(Dataset entries)
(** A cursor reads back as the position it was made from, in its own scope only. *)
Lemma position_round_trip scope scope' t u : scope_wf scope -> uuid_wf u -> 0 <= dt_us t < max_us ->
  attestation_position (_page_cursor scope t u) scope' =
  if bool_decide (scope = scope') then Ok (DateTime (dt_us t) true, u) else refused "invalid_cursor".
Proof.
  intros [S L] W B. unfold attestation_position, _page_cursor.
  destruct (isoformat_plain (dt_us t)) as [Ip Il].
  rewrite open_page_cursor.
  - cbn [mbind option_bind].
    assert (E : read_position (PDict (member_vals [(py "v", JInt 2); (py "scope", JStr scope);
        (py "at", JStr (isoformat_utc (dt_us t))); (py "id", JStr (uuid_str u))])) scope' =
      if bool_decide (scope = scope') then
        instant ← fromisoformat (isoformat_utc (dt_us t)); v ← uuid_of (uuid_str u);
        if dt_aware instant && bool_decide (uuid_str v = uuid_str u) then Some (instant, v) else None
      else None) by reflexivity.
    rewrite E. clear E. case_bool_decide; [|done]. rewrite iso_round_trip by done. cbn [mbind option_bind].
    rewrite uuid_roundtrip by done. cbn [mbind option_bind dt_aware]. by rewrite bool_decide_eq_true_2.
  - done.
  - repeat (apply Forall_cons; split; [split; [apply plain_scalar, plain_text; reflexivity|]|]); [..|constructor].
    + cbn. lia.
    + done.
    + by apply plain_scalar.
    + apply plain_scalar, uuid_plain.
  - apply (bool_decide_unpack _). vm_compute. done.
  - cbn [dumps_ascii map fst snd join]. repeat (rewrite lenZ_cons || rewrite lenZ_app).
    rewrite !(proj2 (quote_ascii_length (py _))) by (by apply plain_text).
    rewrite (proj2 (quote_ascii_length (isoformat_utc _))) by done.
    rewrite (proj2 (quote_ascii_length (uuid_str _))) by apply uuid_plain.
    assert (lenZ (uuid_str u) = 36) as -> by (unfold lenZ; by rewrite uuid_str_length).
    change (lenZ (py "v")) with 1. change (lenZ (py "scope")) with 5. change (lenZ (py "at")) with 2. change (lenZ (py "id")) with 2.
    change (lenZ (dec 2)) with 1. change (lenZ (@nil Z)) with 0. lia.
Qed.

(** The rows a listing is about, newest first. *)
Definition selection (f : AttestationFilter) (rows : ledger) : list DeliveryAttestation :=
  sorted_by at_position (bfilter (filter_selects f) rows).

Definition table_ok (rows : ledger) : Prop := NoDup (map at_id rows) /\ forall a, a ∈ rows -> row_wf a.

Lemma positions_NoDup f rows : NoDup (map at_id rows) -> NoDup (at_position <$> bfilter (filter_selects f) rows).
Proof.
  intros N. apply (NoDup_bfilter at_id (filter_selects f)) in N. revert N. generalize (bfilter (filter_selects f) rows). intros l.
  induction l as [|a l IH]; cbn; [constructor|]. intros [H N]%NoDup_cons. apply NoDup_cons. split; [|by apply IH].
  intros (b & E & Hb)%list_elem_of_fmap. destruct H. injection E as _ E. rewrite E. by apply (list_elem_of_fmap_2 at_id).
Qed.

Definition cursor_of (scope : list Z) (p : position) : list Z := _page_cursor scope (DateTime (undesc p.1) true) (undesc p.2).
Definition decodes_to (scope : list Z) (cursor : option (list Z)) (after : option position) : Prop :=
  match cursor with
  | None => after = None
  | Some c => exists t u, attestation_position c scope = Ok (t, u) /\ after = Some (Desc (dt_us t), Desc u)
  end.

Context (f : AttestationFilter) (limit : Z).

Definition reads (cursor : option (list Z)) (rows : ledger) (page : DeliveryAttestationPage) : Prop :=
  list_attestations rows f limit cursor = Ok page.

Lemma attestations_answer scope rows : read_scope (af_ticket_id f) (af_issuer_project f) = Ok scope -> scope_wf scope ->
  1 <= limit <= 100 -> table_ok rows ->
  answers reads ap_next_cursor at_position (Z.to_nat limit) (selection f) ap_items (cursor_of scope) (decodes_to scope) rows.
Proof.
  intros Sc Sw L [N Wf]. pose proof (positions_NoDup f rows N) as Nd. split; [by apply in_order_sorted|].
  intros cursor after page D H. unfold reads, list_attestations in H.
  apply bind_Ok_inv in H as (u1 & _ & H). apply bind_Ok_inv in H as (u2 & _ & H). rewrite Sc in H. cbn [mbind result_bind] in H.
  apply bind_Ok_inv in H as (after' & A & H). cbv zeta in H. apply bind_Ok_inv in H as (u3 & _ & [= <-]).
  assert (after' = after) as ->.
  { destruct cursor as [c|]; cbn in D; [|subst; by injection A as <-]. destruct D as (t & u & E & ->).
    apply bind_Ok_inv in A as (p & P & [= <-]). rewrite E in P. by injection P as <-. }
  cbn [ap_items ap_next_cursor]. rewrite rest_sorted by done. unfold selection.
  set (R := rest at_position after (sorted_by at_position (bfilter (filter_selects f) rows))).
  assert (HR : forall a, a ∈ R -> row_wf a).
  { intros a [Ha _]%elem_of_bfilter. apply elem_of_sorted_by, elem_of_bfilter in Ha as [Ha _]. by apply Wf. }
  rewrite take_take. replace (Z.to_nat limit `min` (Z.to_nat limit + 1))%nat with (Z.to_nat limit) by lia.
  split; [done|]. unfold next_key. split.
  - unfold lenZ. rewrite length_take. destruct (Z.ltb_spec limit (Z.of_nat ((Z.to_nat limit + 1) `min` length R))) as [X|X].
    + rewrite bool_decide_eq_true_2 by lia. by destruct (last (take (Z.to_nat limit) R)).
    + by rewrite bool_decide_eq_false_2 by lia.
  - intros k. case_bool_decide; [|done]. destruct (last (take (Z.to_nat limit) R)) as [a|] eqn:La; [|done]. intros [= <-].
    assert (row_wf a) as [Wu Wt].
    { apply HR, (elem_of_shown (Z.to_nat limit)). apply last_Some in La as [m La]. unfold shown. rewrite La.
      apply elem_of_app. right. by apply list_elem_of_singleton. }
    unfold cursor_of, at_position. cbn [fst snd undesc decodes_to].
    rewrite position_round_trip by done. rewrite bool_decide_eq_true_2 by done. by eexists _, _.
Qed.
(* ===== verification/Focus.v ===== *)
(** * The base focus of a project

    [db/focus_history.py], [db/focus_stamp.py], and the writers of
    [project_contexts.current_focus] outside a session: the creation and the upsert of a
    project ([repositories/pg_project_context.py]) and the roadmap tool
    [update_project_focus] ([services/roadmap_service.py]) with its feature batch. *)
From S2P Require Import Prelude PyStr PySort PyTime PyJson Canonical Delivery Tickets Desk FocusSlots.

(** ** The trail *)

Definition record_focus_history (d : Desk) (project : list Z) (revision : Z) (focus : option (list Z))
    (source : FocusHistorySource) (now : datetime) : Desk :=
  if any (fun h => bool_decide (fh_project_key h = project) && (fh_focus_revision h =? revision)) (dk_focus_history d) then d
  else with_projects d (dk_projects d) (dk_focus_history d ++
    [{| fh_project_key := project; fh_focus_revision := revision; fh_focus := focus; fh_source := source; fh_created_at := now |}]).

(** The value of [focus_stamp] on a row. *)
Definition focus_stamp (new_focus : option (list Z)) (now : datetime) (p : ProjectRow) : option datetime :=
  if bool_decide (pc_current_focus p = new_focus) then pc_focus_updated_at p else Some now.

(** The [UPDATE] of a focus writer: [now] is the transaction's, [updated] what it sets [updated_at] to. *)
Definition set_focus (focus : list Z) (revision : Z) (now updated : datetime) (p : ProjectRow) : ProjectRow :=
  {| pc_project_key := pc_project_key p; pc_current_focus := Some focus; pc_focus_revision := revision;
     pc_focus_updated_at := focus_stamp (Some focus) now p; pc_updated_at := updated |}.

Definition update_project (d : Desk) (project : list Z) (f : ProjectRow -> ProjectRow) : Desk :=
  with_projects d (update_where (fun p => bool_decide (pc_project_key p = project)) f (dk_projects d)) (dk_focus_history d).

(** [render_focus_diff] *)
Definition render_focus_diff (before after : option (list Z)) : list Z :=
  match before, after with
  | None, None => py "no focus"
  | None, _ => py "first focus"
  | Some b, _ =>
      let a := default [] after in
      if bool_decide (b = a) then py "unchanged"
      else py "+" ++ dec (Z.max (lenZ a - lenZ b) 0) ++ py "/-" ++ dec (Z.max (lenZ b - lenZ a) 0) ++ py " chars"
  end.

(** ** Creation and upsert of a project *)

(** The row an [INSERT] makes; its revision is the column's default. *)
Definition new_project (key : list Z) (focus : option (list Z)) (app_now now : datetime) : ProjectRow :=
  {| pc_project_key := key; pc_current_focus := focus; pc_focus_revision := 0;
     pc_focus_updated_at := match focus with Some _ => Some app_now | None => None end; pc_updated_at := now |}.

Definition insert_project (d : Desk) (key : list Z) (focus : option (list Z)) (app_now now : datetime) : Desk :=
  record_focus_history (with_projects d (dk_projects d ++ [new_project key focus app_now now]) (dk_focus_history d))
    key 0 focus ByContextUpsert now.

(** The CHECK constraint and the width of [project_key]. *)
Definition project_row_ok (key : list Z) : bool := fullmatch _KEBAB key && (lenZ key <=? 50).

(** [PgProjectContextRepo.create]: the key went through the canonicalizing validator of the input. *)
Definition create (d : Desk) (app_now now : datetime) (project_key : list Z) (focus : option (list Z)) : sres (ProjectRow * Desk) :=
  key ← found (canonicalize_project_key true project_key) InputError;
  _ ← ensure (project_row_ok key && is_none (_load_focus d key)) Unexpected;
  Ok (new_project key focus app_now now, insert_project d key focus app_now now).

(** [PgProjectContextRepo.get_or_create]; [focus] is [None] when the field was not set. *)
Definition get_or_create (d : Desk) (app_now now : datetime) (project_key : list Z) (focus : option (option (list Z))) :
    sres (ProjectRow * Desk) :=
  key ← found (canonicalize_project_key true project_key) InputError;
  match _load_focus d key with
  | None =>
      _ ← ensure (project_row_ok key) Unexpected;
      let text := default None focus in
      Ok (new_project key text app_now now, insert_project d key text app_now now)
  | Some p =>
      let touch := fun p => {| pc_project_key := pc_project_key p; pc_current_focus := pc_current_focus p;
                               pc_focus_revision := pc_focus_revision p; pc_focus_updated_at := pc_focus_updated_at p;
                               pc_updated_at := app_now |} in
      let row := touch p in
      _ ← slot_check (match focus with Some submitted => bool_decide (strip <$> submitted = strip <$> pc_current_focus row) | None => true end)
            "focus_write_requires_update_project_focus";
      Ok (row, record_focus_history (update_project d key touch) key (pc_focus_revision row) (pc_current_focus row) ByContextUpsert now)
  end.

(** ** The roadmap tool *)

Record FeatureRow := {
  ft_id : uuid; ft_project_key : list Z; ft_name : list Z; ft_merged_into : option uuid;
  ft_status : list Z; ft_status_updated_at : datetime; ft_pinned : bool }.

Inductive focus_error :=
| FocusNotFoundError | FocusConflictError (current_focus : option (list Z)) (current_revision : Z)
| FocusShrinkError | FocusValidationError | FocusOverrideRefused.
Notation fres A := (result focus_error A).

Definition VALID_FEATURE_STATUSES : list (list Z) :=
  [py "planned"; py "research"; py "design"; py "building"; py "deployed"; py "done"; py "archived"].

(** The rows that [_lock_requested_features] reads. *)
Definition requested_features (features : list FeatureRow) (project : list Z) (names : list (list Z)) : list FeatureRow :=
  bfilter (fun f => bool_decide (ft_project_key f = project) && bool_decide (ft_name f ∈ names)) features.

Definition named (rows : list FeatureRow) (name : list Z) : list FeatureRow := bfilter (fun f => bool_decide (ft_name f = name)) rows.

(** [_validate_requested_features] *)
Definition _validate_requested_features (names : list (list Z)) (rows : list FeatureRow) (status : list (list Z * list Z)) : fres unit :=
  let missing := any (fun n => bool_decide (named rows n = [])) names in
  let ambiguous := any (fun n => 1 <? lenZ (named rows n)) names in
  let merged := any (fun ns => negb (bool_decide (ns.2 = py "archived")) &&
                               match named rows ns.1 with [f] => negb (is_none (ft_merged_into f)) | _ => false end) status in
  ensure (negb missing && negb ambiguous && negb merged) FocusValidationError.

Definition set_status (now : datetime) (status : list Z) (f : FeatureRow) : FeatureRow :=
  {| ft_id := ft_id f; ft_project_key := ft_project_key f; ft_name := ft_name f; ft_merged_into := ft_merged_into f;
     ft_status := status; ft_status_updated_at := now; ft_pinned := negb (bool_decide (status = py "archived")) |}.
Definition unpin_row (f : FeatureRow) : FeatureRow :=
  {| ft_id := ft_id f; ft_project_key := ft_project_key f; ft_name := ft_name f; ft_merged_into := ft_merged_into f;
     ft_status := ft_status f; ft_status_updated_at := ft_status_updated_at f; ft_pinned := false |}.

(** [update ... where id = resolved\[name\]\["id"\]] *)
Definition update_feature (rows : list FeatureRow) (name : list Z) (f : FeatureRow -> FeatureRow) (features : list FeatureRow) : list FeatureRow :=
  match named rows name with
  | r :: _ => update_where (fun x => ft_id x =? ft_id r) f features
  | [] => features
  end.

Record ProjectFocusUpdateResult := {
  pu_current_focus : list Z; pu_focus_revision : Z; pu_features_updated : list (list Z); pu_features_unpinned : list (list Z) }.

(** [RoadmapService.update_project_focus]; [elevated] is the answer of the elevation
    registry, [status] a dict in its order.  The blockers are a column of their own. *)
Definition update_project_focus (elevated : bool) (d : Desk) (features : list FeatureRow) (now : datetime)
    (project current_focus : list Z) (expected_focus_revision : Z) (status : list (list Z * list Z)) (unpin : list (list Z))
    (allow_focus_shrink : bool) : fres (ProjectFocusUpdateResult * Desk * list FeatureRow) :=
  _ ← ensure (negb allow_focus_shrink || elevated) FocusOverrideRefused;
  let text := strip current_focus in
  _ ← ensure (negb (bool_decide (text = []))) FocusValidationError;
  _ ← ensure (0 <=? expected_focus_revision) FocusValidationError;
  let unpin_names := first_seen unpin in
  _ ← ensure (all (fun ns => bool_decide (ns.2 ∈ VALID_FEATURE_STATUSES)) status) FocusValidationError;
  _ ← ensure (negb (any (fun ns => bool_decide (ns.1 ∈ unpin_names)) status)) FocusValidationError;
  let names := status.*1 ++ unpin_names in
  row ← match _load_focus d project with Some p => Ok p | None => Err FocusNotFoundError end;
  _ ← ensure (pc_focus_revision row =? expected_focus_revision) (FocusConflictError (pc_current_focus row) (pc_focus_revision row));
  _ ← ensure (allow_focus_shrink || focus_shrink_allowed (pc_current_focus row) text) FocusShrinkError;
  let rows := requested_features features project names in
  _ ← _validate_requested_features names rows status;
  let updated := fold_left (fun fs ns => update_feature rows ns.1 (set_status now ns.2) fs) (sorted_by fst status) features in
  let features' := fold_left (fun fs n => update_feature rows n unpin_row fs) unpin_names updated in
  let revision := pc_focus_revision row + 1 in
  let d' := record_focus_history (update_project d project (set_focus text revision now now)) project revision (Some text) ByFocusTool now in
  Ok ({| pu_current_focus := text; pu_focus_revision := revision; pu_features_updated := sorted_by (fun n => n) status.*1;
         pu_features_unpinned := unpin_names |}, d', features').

◆ Directions for this task
Restate word for word the lines of the data above, starting at the line containing "(** [_validate_requested_features] *)" and ending at the line containing "Definition set_status (now", both included, and nothing more.

◆ Answer box
(** [_validate_requested_features] *)
Definition _validate_requested_features (names : list (list Z)) (rows : list FeatureRow) (status : list (list Z * list Z)) : fres unit :=
  let missing := any (fun n => bool_decide (named rows n = [])) names in
  let ambiguous := any (fun n => 1 <? lenZ (named rows n)) names in
  let merged := any (fun ns => negb (bool_decide (ns.2 = py "archived")) &&
                               match named rows ns.1 with [f] => negb (is_none (ft_merged_into f)) | _ => false end) status in
  ensure (negb missing && negb ambiguous && negb merged) FocusValidationError.

Definition set_status (now : datetime) (status : list Z) (f : FeatureRow) : FeatureRow :=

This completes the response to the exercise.